(** ** Examples *)

Definition init32 : res llama_kv_cache :=
  llama_kv_cache_init 32 false false false false false 0 (HparamsSwa 0 0 [] 0 0) false false false 512.
Definition one_token : llama_batch := Batch (Some [7]) [0] [[0]].

Lemma one_token_ok : batch_ok false one_token.
Proof.
  split; cbn.
  - lia.
  - intros toks [= <-]. cbn. lia.
  - intros [|i] p Hi [= <-]. lia.
  - repeat constructor. discriminate.
Qed.



Lemma find_slot_complete_witness :
  ∃ kv', llama_kv_cache_find_slot holes_kv one_token 0 true = Ok (true, kv') ∧ slot_filled holes_kv kv' false one_token 0.
Proof.
  destruct (find_slot_complete holes_kv one_token 0 holes_kv_wf eq_refl one_token_ok) as (ok & kv' & Hf & _ & _ & Hok & _).
  assert (ok = true) as -> by (vm_compute in Hf; congruence). exists kv'. split; [exact Hf|]. apply (Hok eq_refl).
Defined.
Lemma view_cell_inv i c a : cells !! i = Some c → view_inv i a → view_inv (S i) (view_cell n_seq_max i c a).
Proof using Hlen Hseq.
  unfold closed_end. intros Hc []. unfold closed_end in *. pose proof (lookup_lt_Some _ _ _ Hc) as Hi.
  assert (Htake : live_cells (take (S i) cells) = live_cells (take i cells) ++ if decide (in_use c) then [c] else []).
  { rewrite (take_S_r _ _ _ Hc). unfold live_cells. rewrite filter_app. done. }
  assert (Hused : (if bool_decide (0 < Z.min (Z.of_nat (size (c_seq_id c))) (Z.of_nat n_seq_max)) then va_used a + 1 else va_used a)
    = Z.of_nat (length (live_cells (take (S i) cells)))).
  { rewrite Htake, length_app, vi_used0. pose proof (size_in_use c). destruct (decide (in_use c)).
    - rewrite bool_decide_true by (apply Z.min_glb_lt; [tauto|lia]). cbn. lia.
    - assert (¬ 0 < Z.of_nat (size (c_seq_id c))) by tauto. rewrite bool_decide_false by lia. cbn. lia. }
  unfold view_cell. rewrite Hused. clear Hused Htake.
  destruct (decide (in_use c)) as [Hu|Hu]; pose proof (size_in_use c) as Hsz.
  - rewrite (bool_decide_true (0 < Z.of_nat (size _))) by tauto.
    destruct vi_idx0 as [[Hidx Hlast]|(s & Hidx & Hs & Hfree & Hbefore)].
    + rewrite Hidx in *. cbn [bool_decide decide andb]. rewrite (bool_decide_false (0 ≤ -1)) by lia. cbn [andb].
      split; unfold closed_end; cbn; [done| |lia|done|].
      * left. split; [done|]. intros j c' [= ->] Hc'. by simplify_eq.
      * rewrite decide_True in vi_all0 |- * by done. intros s k Hf Hle. destruct (decide (s + k ≤ i)%nat); [by apply (vi_all0 s k)|].
        destruct k as [|k]; [lia|]. destruct Hf as [_ Hf]. destruct (Hf i c); [lia|done..].
    + rewrite Hidx. rewrite (bool_decide_true (0 ≤ Z.of_nat s)) by lia. cbn [andb].
      rewrite u32_small by lia.
      assert (Hall : ∀ s' k m, free_cells cells s' k → (s' + k ≤ S i)%nat → va_max a ≤ m → Z.of_nat i - Z.of_nat s ≤ m → Z.of_nat k ≤ m).
      { intros s' k m Hf Hle H1 H2. destruct (decide (k = 0)%nat); [lia|].
        destruct (decide (s' + k ≤ i)%nat).
        2: { destruct Hf as [_ Hf]. destruct (Hf i c); [lia|done..]. }
        destruct (decide (s' + k ≤ s)%nat).
        { rewrite decide_False in vi_all0 by lia. etransitivity; [apply (vi_all0 s' k); [done|lia]|done]. }
        destruct (decide (s ≤ s')%nat); [lia|]. destruct (lookup_lt_is_Some_2 cells (s - 1)) as [c' Hc']; [lia|].
        destruct Hf as [_ Hf]. destruct (Hf (s - 1)%nat c'); [lia|done|]. apply (Hbefore (s - 1)%nat); [lia|done]. }
      bdec (va_max a < Z.of_nat i - Z.of_nat s) as Hm; split; unfold closed_end; cbn; try done; try lia.
      * left. split; [done|]. intros j c' [= ->] Hc'. by simplify_eq.
      * intros _. split; [lia|]. replace (Z.to_nat (Z.of_nat s)) with s by lia.
        by replace (Z.to_nat (Z.of_nat i - Z.of_nat s)) with (i - s)%nat by lia.
      * rewrite decide_True by done. intros s' k Hf Hle. apply (Hall s' k); [done|done|lia..].
      * left. split; [done|]. intros j c' [= ->] Hc'. by simplify_eq.
      * rewrite decide_True by done. intros s' k Hf Hle. apply (Hall s' k); [done|done|lia..].
  - rewrite (bool_decide_false (0 < Z.of_nat (size _))) by tauto.
    destruct vi_idx0 as [[Hidx Hlast]|(s & Hidx & Hs & Hfree & Hbefore)].
    + rewrite Hidx in *. rewrite (bool_decide_true (-1 < 0)) by lia. split; unfold closed_end; cbn; [done| |lia|done|].
      * right. exists i. split_and!; [done|lia| |]; [|done].
        split; [lia|]. intros j c' Hj Hc'. assert (j = i) as -> by lia. by simplify_eq.
      * rewrite decide_False by lia. rewrite decide_True in vi_all0 by done.
        intros s k Hf Hle. apply (vi_all0 s k); [done|lia].
    + rewrite Hidx. rewrite (bool_decide_false (Z.of_nat s < 0)) by lia. split; unfold closed_end; cbn; [done| |lia|done|].
      * right. exists s. split_and!; [done|lia| |done].
        split; [lia|]. intros j c' Hj Hc'. destruct (decide (j = i)) as [->|]; [by simplify_eq|].
        destruct Hfree as [_ Hf]. apply (Hf j); [lia|done].
      * rewrite decide_False by lia. rewrite Hidx, decide_False in vi_all0 by lia. done.
Qed.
----
#### Exercise prompt
Write the whole listing out again. Keep every line exactly as it is.

#### Written answer
(** ** Examples *)

Definition init32 : res llama_kv_cache :=
  llama_kv_cache_init 32 false false false false false 0 (HparamsSwa 0 0 [] 0 0) false false false 512.
Definition one_token : llama_batch := Batch (Some [7]) [0] [[0]].

Lemma one_token_ok : batch_ok false one_token.
Proof.
  split; cbn.
  - lia.
  - intros toks [= <-]. cbn. lia.
  - intros [|i] p Hi [= <-]. lia.
  - repeat constructor. discriminate.
Qed.



Lemma find_slot_complete_witness :
  ∃ kv', llama_kv_cache_find_slot holes_kv one_token 0 true = Ok (true, kv') ∧ slot_filled holes_kv kv' false one_token 0.
Proof.
  destruct (find_slot_complete holes_kv one_token 0 holes_kv_wf eq_refl one_token_ok) as (ok & kv' & Hf & _ & _ & Hok & _).
  assert (ok = true) as -> by (vm_compute in Hf; congruence). exists kv'. split; [exact Hf|]. apply (Hok eq_refl).
Defined.
Lemma view_cell_inv i c a : cells !! i = Some c → view_inv i a → view_inv (S i) (view_cell n_seq_max i c a).
Proof using Hlen Hseq.
  unfold closed_end. intros Hc []. unfold closed_end in *. pose proof (lookup_lt_Some _ _ _ Hc) as Hi.
  assert (Htake : live_cells (take (S i) cells) = live_cells (take i cells) ++ if decide (in_use c) then [c] else []).
  { rewrite (take_S_r _ _ _ Hc). unfold live_cells. rewrite filter_app. done. }
  assert (Hused : (if bool_decide (0 < Z.min (Z.of_nat (size (c_seq_id c))) (Z.of_nat n_seq_max)) then va_used a + 1 else va_used a)
    = Z.of_nat (length (live_cells (take (S i) cells)))).
  { rewrite Htake, length_app, vi_used0. pose proof (size_in_use c). destruct (decide (in_use c)).
    - rewrite bool_decide_true by (apply Z.min_glb_lt; [tauto|lia]). cbn. lia.
    - assert (¬ 0 < Z.of_nat (size (c_seq_id c))) by tauto. rewrite bool_decide_false by lia. cbn. lia. }
  unfold view_cell. rewrite Hused. clear Hused Htake.
  destruct (decide (in_use c)) as [Hu|Hu]; pose proof (size_in_use c) as Hsz.
  - rewrite (bool_decide_true (0 < Z.of_nat (size _))) by tauto.
    destruct vi_idx0 as [[Hidx Hlast]|(s & Hidx & Hs & Hfree & Hbefore)].
    + rewrite Hidx in *. cbn [bool_decide decide andb]. rewrite (bool_decide_false (0 ≤ -1)) by lia. cbn [andb].
      split; unfold closed_end; cbn; [done| |lia|done|].
      * left. split; [done|]. intros j c' [= ->] Hc'. by simplify_eq.
      * rewrite decide_True in vi_all0 |- * by done. intros s k Hf Hle. destruct (decide (s + k ≤ i)%nat); [by apply (vi_all0 s k)|].
        destruct k as [|k]; [lia|]. destruct Hf as [_ Hf]. destruct (Hf i c); [lia|done..].
    + rewrite Hidx. rewrite (bool_decide_true (0 ≤ Z.of_nat s)) by lia. cbn [andb].
      rewrite u32_small by lia.
      assert (Hall : ∀ s' k m, free_cells cells s' k → (s' + k ≤ S i)%nat → va_max a ≤ m → Z.of_nat i - Z.of_nat s ≤ m → Z.of_nat k ≤ m).
      { intros s' k m Hf Hle H1 H2. destruct (decide (k = 0)%nat); [lia|].
        destruct (decide (s' + k ≤ i)%nat).
        2: { destruct Hf as [_ Hf]. destruct (Hf i c); [lia|done..]. }
        destruct (decide (s' + k ≤ s)%nat).
        { rewrite decide_False in vi_all0 by lia. etransitivity; [apply (vi_all0 s' k); [done|lia]|done]. }
        destruct (decide (s ≤ s')%nat); [lia|]. destruct (lookup_lt_is_Some_2 cells (s - 1)) as [c' Hc']; [lia|].
        destruct Hf as [_ Hf]. destruct (Hf (s - 1)%nat c'); [lia|done|]. apply (Hbefore (s - 1)%nat); [lia|done]. }
      bdec (va_max a < Z.of_nat i - Z.of_nat s) as Hm; split; unfold closed_end; cbn; try done; try lia.
      * left. split; [done|]. intros j c' [= ->] Hc'. by simplify_eq.
      * intros _. split; [lia|]. replace (Z.to_nat (Z.of_nat s)) with s by lia.
        by replace (Z.to_nat (Z.of_nat i - Z.of_nat s)) with (i - s)%nat by lia.
      * rewrite decide_True by done. intros s' k Hf Hle. apply (Hall s' k); [done|done|lia..].
      * left. split; [done|]. intros j c' [= ->] Hc'. by simplify_eq.
      * rewrite decide_True by done. intros s' k Hf Hle. apply (Hall s' k); [done|done|lia..].
  - rewrite (bool_decide_false (0 < Z.of_nat (size _))) by tauto.
    destruct vi_idx0 as [[Hidx Hlast]|(s & Hidx & Hs & Hfree & Hbefore)].
    + rewrite Hidx in *. rewrite (bool_decide_true (-1 < 0)) by lia. split; unfold closed_end; cbn; [done| |lia|done|].
      * right. exists i. split_and!; [done|lia| |]; [|done].
        split; [lia|]. intros j c' Hj Hc'. assert (j = i) as -> by lia. by simplify_eq.
      * rewrite decide_False by lia. rewrite decide_True in vi_all0 by done.
        intros s k Hf Hle. apply (vi_all0 s k); [done|lia].
    + rewrite Hidx. rewrite (bool_decide_false (Z.of_nat s < 0)) by lia. split; unfold closed_end; cbn; [done| |lia|done|].
      * right. exists s. split_and!; [done|lia| |done].
        split; [lia|]. intros j c' Hj Hc'. destruct (decide (j = i)) as [->|]; [by simplify_eq|].
        destruct Hfree as [_ Hf]. apply (Hf j); [lia|done].
      * rewrite decide_False by lia. rewrite Hidx, decide_False in vi_all0 by lia. done.
Qed.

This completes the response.